Sylvain Broyer

Sylvain Broyer

Adjoint au Chef économiste, responsable des prévisions de Natixis

 
Adjoint au chef économiste. Sylvain Broyer a rejoint en 2000 la gestion de portefeuilles puis la banque d’investissement de la Caisse des Dépôts et Consignation, devenue NATIXIS. Il y a occupé à Francfort les fonctions d’analyste fixed income puis d’économiste zone euro, spécialiste de l’économie allemande. En 2007 il est nommé chef économiste Europe, puis adjoint au chef économiste responsable des prévisions depuis 2008. Docteur en économie des Universités de Francfort et de Lyon, Sylvain Broyer a été allocataire de recherche du programme Europe du CNRS (1995-1997). Il a travaillé au Wissenschaftszentrum Berlin (WZB), puis à la chaire de théories économiques à l’Université de Francfort.
 
 

Les marchés se posent la question de savoir si les banques européennes achèteront des titres de dettes publiques après que la Banque centrale européenne les ait noyées sous 489 mds de liquidités, à 1% sur trois ans. La réponse est au mieux mitigée. Il est possible que les banques européennes se laissent séduire par ces carry trades d'un genre nouveau ; c'est le pari que fait la BCE pour justifier son refus de prêter directement aux Etats.
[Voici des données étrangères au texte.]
(** [scan_project_security] *)
Definition scan_project_security (fs : FS) : ScanResult :=
  if negb (exists_ fs PROJECT_ROOT)
  then {| scan_issues := []; scan_passed := true;
          scan_summary := "No files to scan"; scan_total_issues := 0 |}
  else
    let all_issues := List.concat (List.map (scan_file_security fs) (scan_targets fs)) in
    let passed := (length all_issues =? 0)%nat in
    {| scan_issues := all_issues;
       scan_passed := passed;
       scan_summary :=
         if passed then "Security scan passed. No issues detected"
         else ("Found " ++ pretty (length all_issues) ++ " security issues")%string;
       scan_total_issues := Z.of_nat (length all_issues) |}.

End Scanner.

(** [Path.resolve] on a tree without symbolic links: [.] and empty
    components vanish and [..] steps up, never above the root; an absolute
    right operand of [/] replaces the left one. *)
Fixpoint split_slash (s : string) : list string :=
  match s with
  | EmptyString => [EmptyString]
  | String c r =>
      if Ascii.eqb c "/"%char then EmptyString :: split_slash r
      else match split_slash r with
           | l :: ls => String c l :: ls
           | [] => [String c EmptyString]
           end
  end.

Definition walk (from : RPath) (components : list string) : RPath :=
  fold_left (fun acc c =>
               if String.eqb c EmptyString || String.eqb c "." then acc
               else if String.eqb c ".." then removelast acc
               else acc ++ [c]) components from.

Definition lexical_resolve (root : RPath) (path : string) : RPath :=
  if Py.startswith path "/" then walk [] (split_slash path)
  else walk root (split_slash path).

End Tools.

(* ===================================================================== *)
(** * agent/states.py *)
(* ===================================================================== *)

Module States.

Record File : Type := mkFile { path : string; purpose : string }.

Record Plan : Type := mkPlan {
  name : string;
  description : string;
  techstack : string;
  features : list string;
  files : list File;
  dependencies : list string
}.

Record ImplementationTask : Type := mkTask {
  filepath : string;
  task_description : string
}.

Record TaskPlan : Type := mkTaskPlan {
  implementation_steps : list ImplementationTask
}.

Record CoderState : Type := mkCoderState {
  task_plan : TaskPlan;
  current_step_idx : Z;
  current_file_content : option string;
  retry_attempts : Z
}.

Record SecurityIssue : Type := mkSecurityIssue {
  file : string;
  line : Z;
  severity : string;
  issue : string;
  fix_ : string
}.

Record SecurityValidation : Type := mkSecurityValidation {
  passed : bool;
  issues : list SecurityIssue;
  recommendations : list string
}.

End States.

(* ===================================================================== *)
(** * agent/graph.py *)
(* ===================================================================== *)

Module Graph.
Import States.

(** ** The state dict *)

(** The values the nodes store under the keys of the state. *)
Inductive Value : Type :=
| VNone
| VBool (b : bool)
| VInt (z : Z)
| VStr (s : string)
| VPlan (p : Plan)
| VTaskPlan (tp : TaskPlan)
| VCoderState (cs : CoderState)
| VSecurityValidation (sv : SecurityValidation).

Abbreviation State := (gmap string Value).

(** [state.get(key)] *)
Definition get (key : string) (state : State) : Value :=
  default VNone (state !! key).

(** [state.get(key, dflt)] *)
Definition get_or (key : string) (dflt : Value) (state : State) : Value :=
  default dflt (state !! key).
(** [needle in hay] on strings: a text occurs in another exactly when its
    UTF-8 bytes occur among the bytes of the other. *)
Fixpoint contains (needle hay : string) : bool :=
  String.prefix needle hay
  || match hay with
     | String _ rest => contains needle rest
     | EmptyString => false
     end.

(** [for x in xs: out.append(f x)], the list built. *)
Fixpoint collect {S A B} (xs : list A) (f : A -> Eff S B) : Eff S (list B) :=
  match xs with
  | [] => ret []
  | x :: rest => y <- f x ;; ys <- collect rest f ;; ret (y :: ys)
  end.

Section WithDisk.
Context {os : OS} {disk : Disk}.

Definition get_documents_dir : Path := joinpath (mkPath expanduser_home) "Documents".

(** [read_file]: at most the first 2000 characters (code points), with
    "..." after them when something was cut. *)
Definition read_file (path : string) : Eff FS string :=
  try_except
    (p <- _resolve_path path ;;
     found <- eval (fun fs => path_exists fs p) ;;
     if (found : bool) then
       text <- eval (fun fs => read_text fs p) ;;
       ret (py_take 2000 text
            +:+ (if Nat.ltb 2000 (py_len text) then "..." else EmptyString))
     else ret "Error: Not found.")
    (fun e => ret ("Error reading file: " +:+ e)).

(** One line of [list_directory]. *)
Definition detail (item : Path) : Eff FS string :=
  is_dir <- eval (fun fs => path_is_dir fs item) ;;
  let kind := if (is_dir : bool) then "DIR" else "FILE" in
  ret ("[" +:+ kind +:+ "] " +:+ path_name item).

Definition list_directory (path : string) : Eff FS string :=
  try_except
    (p <- _resolve_path path ;;
     found <- eval (fun fs => path_exists fs p) ;;
     if negb found then ret ("Error: Path " +:+ path +:+ " not found.")
     else
       is_dir <- eval (fun fs => path_is_dir fs p) ;;
       if negb is_dir then ret ("Error: " +:+ path +:+ " is not a directory.")
       else
         items <- eval (fun fs => iterdir fs p) ;;
         details <- collect (take 50 items) detail ;;
         let details :=
           if Nat.ltb 50 (length items)
           then details ++ ["... and " +:+ pretty (length items - 50) +:+ " more."]
           else details in
         ret (String.concat newline details))
    (fun e => ret ("Error listing directory: " +:+ e)).

(** [is_directory]: the answer of [is_dir], printed. *)
Definition is_directory (path : string) : Eff FS string :=
  try_except
    (p <- _resolve_path path ;;
     is_dir <- eval (fun fs => path_is_dir fs p) ;;
     ret (if (is_dir : bool) then "True" else "False"))
    (fun e => ret ("Error checking type: " +:+ e)).

(** [make_directory]. *)
Definition make_directory (path : string) : Eff FS string :=
  try_except
    (p <- _resolve_path path ;;
     mkdir_parents p ;;;
     ret ("Directory created: " +:+ path))
    (fun e => ret ("Error making directory: " +:+ e)).
Lemma flat_map_insert_same {A B} (f : A -> list B) (l : list A) (i : nat)
    (a a' : A) :
  l !! i = Some a -> f a' = f a -> flat_map f (<[i := a']> l) = flat_map f l.
Proof.
  revert i. induction l as [|b l IH]; intros i Hi Hf; [discriminate|].
  destruct i as [|i]; cbn in *.
  - injection Hi as ->. rewrite Hf. reflexivity.
  - f_equal. exact (IH i Hi Hf).
Qed.

Lemma flat_map_none {A B} (f : A -> list B) (l : list A) :
  Forall (fun a => f a = []) l -> flat_map f l = [].
Proof.
  induction 1 as [|a l Ha _ IH]; [reflexivity|]. cbn. rewrite Ha, IH.
  reflexivity.
Qed.

Lemma flat_map_snoc {A B} (f : A -> list B) (l : list A) (a : A) :
  flat_map f (l ++ [a]) = flat_map f l ++ f a.
Proof. rewrite flat_map_app. cbn. rewrite app_nil_r. reflexivity. Qed.

Lemma task_done_some (c c' : Sys) :
  task_done c = Some c' ->
  exists u, unfinished c = S u /\
            c' = mkSys (prod c) (queue c) u (workers c) (puts_work c)
                   (puts_sentinel c) (S (acks c)).
Proof.
  unfold task_done. destruct (unfinished c) as [|u]; [discriminate|].
  intros H. injection H as <-. eauto.
Qed.

Section MachineFacts.
Context `{mapnik : Mapnik}.
Variables (debug : bool) (threads : nat).
Variables (map_file map_prj : string) (max_zoom tile_size : Z)
  (tile_fmt : string).
Variable prog : list Cmd * option PyExc.
Variable fs0 : FS.

Local Abbreviation moves := (run_step debug threads prog).
Local Abbreviation reach :=
  (run_reachable debug threads map_file map_prj max_zoom tile_size tile_fmt
     prog fs0).
Local Abbreviation first :=
  (start threads map_file map_prj max_zoom tile_size tile_fmt prog fs0).

Lemma script_ok_start : script_ok prog first.
Proof. split; [exists []; reflexivity|reflexivity]. Qed.

Lemma script_ok_step (m m' : Run) :
  script_ok prog m -> moves m m' -> script_ok prog m'.
Proof.
  intros [[done Hd] Hm] Hstep.
  destruct Hstep as
    [ m i w Hprod Hi Hw Hpc | m Hprod | m todo p rest fs' ev Hprod Hs He
    | m todo p rest e Hprod Hs He | m todo r rest Hprod Hs
    | m todo e Hprod Hs He | m todo Hprod Hs He | m k Hprod Hk | m Hprod
    | m Hprod Hzero | m i w Hprod Hi Hw Hterm | m Hprod
    | m i w it q' Hw Hpc Hq | m c' i w r self self' fs' evs lg Hw Hpc Hself Hp Hdone
    | m i w r self e Hw Hpc Hself Hp | m c' i w Hw Hpc Hdone ];
    try (apply task_done_some in Hdone as (u & Hu & ->));
    unfold script_ok; cbn; rewrite ?Hprod in *; cbn in *.
  all: try (split; [exists done; exact Hd|]; try exact Hm; try reflexivity;
            try assumption).
  - split; [|rewrite Hm, Hs; reflexivity].
    exists (done ++ [CmdEnsure p]).
    rewrite Hd, Hs, <- app_assoc. reflexivity.
  - split; [|reflexivity].
    exists (done ++ [CmdPut r]).
    rewrite Hd, Hs, <- app_assoc. reflexivity.
Qed.

(** Every step of the run is a step of the protocol, or one the protocol
    does not see: a directory that is found or made. *)
Lemma run_step_ctl (m m' : Run) :
  script_ok prog m -> moves m m' ->
  ctl m' = ctl m \/ step threads (puts (fst prog)) (ctl m) (ctl m').
Proof.
  intros [_ Hm] Hstep.
  destruct Hstep as
    [ m i w Hprod Hi Hw Hpc | m Hprod | m todo p rest fs' ev Hprod Hs He
    | m todo p rest e Hprod Hs He | m todo r rest Hprod Hs
    | m todo e Hprod Hs He | m todo Hprod Hs He | m k Hprod Hk | m Hprod
    | m Hprod Hzero | m i w Hprod Hi Hw Hterm | m Hprod
    | m i w it q' Hw Hpc Hq | m c' i w r self self' fs' evs lg Hw Hpc Hself Hp Hdone
    | m i w r self e Hw Hpc Hself Hp | m c' i w Hw Hpc Hdone ];
    cbn [ctl with_ctl]; rewrite ?Hprod in Hm.
  - right. eapply step_start; eassumption.
  - right. rewrite Hm. apply step_started. exact Hprod.
  - left. reflexivity.
  - right. eapply step_abort. exact Hprod.
  - right. eapply step_put. rewrite Hprod, Hm, Hs. reflexivity.
  - right. eapply step_abort. exact Hprod.
  - right. apply step_enumerated. rewrite Hprod, Hm, Hs. reflexivity.
  - right. eapply step_sentinel; eassumption.
  - right. apply step_signalled. exact Hprod.
  - right. apply step_drained; assumption.
  - right. eapply step_join; eassumption.
  - right. apply step_return. exact Hprod.
  - right. eapply step_get; eassumption.
  - right. eapply step_tile_done; eassumption.
  - right. eapply step_crash; eassumption.
  - right. eapply step_sentinel_done; eassumption.
Qed.

Lemma reach_ctl (m : Run) :
  reach m ->
  script_ok prog m /\ reachable threads (puts (fst prog)) (ctl m).
Proof.
  induction 1 as [|m m' _ [Hok Hr] Hstep].
  - split; [apply script_ok_start|apply reach_init].
  - split; [exact (script_ok_step m m' Hok Hstep)|].
    destruct (run_step_ctl m m' Hok Hstep) as [->|Hs]; [exact Hr|].
    exact (reach_step _ _ _ _ Hr Hs).
Qed.

Lemma renders_app (a b : list Event) :
  renders (a ++ b) = renders a + renders b.
Proof. unfold renders. rewrite List.filter_app, length_app. reflexivity. Qed.

(** Whether a path is a file does not change with the directories the
    producer makes. *)
Lemma ensure_dir_isfile (fs fs' : FS) (p : string) (ev : list QEvent) :
  ensure_dir fs p = Ok (fs', ev) ->
  forall q, os_path_isfile fs' q = os_path_isfile fs q.
Proof.
  intros He q.
  destruct (ensure_dir_ok fs fs' p ev He) as (_ & _ & Hdir & Hex & Hne).
  unfold os_path_isfile.
  destruct (decide (q = p)) as [->|Hq]; [|rewrite (Hne q Hq); reflexivity].
  destruct (os_path_exists fs p) eqn:E; [rewrite (Hex p E); reflexivity|].
  unfold os_path_exists in E. unfold os_path_isdir in Hdir.
  destruct (fs !! p); [discriminate|].
  destruct (fs' !! p) as [[|]|]; [discriminate|reflexivity|reflexivity].
Qed.

Hypothesis tile_size_nonzero : tile_size <> 0%Z.
Hypothesis zooms_fit :
  forall r, In r (puts (fst prog)) -> (0 <= req_z r <= max_zoom)%Z.
Hypothesis uris_differ : List.NoDup (List.map tile_uri (puts (fst prog))).

Local Abbreviation inv := (RInv threads max_zoom tile_size prog fs0).

Lemma RInv_start : inv first.
Proof.
  assert (Hnone : flat_map in_hand (replicate threads (mkWorker NotStarted 0 0))
                  = []).
  { apply flat_map_none. apply Forall_replicate. reflexivity. }
  constructor; cbn.
  - unfold pending. cbn. rewrite Hnone. reflexivity.
  - apply length_replicate.
  - apply Forall_replicate. split; reflexivity.
  - apply Forall_replicate. discriminate.
  - reflexivity.
  - intros r [].
  - reflexivity.
  - reflexivity.
  - auto.
  - auto.
Qed.

(** A step that leaves the files and the workers' results alone. *)
Lemma RInv_quiet (m m' : Run) :
  inv m ->
  files m' = files m -> renderers m' = renderers m ->
  served m' = served m -> events m' = events m -> records m' = records m ->
  Permutation (pending m') (pending m) ->
  Forall (fun w => pc w <> Crashed) (workers (ctl m')) ->
  inv m'.
Proof.
  intros [Hall Hcount Hrend Hnc Hpend Hserved Hren Hrec Hfiles Hframe]
    Ef Er Es Ee Ec Hperm Hnc'.
  constructor; rewrite ?Ef, ?Er, ?Es, ?Ee, ?Ec; try assumption.
  - rewrite Hperm. exact Hall.
  - intros r Hr. apply Hpend.
    apply (Permutation_in _ Hperm). exact Hr.
Qed.

Lemma held_pending (m : Run) (i : nat) (w : Worker) (r : Request) :
  workers (ctl m) !! i = Some w -> pc w = HasTile r -> In r (pending m).
Proof.
  intros Hw Hpc. unfold pending. apply in_or_app. left.
  apply in_flat_map. exists w. split.
  - apply list_elem_of_In. eapply list_elem_of_lookup_2. exact Hw.
  - unfold in_hand. rewrite Hpc. left. reflexivity.
Qed.

Lemma pending_enumerated (m : Run) (r : Request) :
  inv m -> In r (pending m) -> In r (puts (fst prog)).
Proof.
  intros Hinv Hr. apply (Permutation_in _ (rinv_all _ _ _ _ _ _ Hinv)).
  apply in_or_app. right. exact Hr.
Qed.

(** A worker with a request of the run in hand comes to the end of its
    iteration: the renderer is called when the file was missing at the
    start of the run, and the log record says so. *)
Lemma worker_finishes (m : Run) (i : nat) (w : Worker) (r : Request)
    (self : RenderThread) :
  inv m -> workers (ctl m) !! i = Some w -> pc w = HasTile r ->
  renderers m !! i = Some self ->
  exists self' fs' evs empty,
    process_request debug self (files m) r
    = Ok (self', fs', evs,
          mkLogRecord (req_name r) (req_z r) (req_x r) (req_y r)
            (exists_tag fs0 r) empty) /\
    rt_tile_proj self' = GoogleProjection_init (max_zoom + 1) tile_size /\
    rt_tile_size self' = tile_size /\
    renders evs = (if missing fs0 r then 1 else 0).
Proof.
  intros Hinv Hw Hpc Hself.
  pose proof (held_pending m i w r Hw Hpc) as Hin.
  pose proof (rinv_pending _ _ _ _ _ _ Hinv r Hin) as Hsame.
  pose proof (Forall_lookup_1 _ _ _ _ (rinv_renderers _ _ _ _ _ _ Hinv) Hself)
    as [Hproj Hsize].
  destruct (process_request_run debug self (files m) r max_zoom)
    as (self' & fs' & evs & empty & Hrun & Hproj' & Hsize' & Hren).
  { rewrite Hsize. exact Hproj. }
  { rewrite Hsize. exact tile_size_nonzero. }
  { apply zooms_fit. exact (pending_enumerated m r Hinv Hin). }
  exists self', fs', evs, empty.
  unfold exists_tag, missing in *. rewrite Hsame in Hrun, Hren.
  split; [exact Hrun|]. split; [congruence|]. split; [congruence|exact Hren].
Qed.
Il est surtout possible que les banques européennes remboursent les dettes qui arriveront à maturité l'année prochaine : à 1% la liquidité, l'opération serait des plus rentables vu l'explosion des coûts de refinancement pour les dettes senior bancaires depuis un an (de 100 à 500 pb selon les pays), voire des plus nécessaires pour assainir les bilans alors que le cours des valeurs bancaires est toujours au plus bas. Mais ce n'est pas la bonne question. La vraie question est de savoir si les banques allemandes vont à nouveau acheter de la dette italienne ou espagnole avec ces liquidités. Et malheureusement, la réponse est clairement négative. Sur les marchés, les banques européennes sont aujourd'hui sanctionnées selon la qualité des titres publics qu'elles détiennent. Le graphique ci-dessus l'illustre bien : les fonds monétaires américains ont retiré 140 Mds de financements en dollars aux banques françaises depuis cet été, sur les doutes relatifs au triple A français. Parallèlement, ils prêtent plus aux banques allemandes et surtout hollandaises, dont les finances publiques domestiques leur semblent être plus sûres. Une banque allemande n'a aujourd'hui aucun intérêt à acheter autre chose que des titres allemands. La liquidité BCE n'y change rien. La détention des titres publics par les non-résidents est en recul partout depuis la crise (de 71 à 66% sur la dette française en un an, de 70 à 65% sur la dette allemande en trois ans). Quand cette part ne baisse pas (Espagne, Italie), c'est parce que la BCE se substitue aux investisseurs étrangers.Un tel renforcement du biais domestique des investisseurs signifie que la déconstruction financière de la zone euro a démarré. La circulation de l'épargne est moins fluide, alors qu'un coefficient nul de rétention faisait le plus éclatant succès de l'euro avant la crise. Ceci empêche toute re-convergence des taux d'intérêt à long terme entre pays membres de la zone euro. Un des fondements de Maastricht est en train de céder. Le danger d'éclatement de la zone euro s'est accru.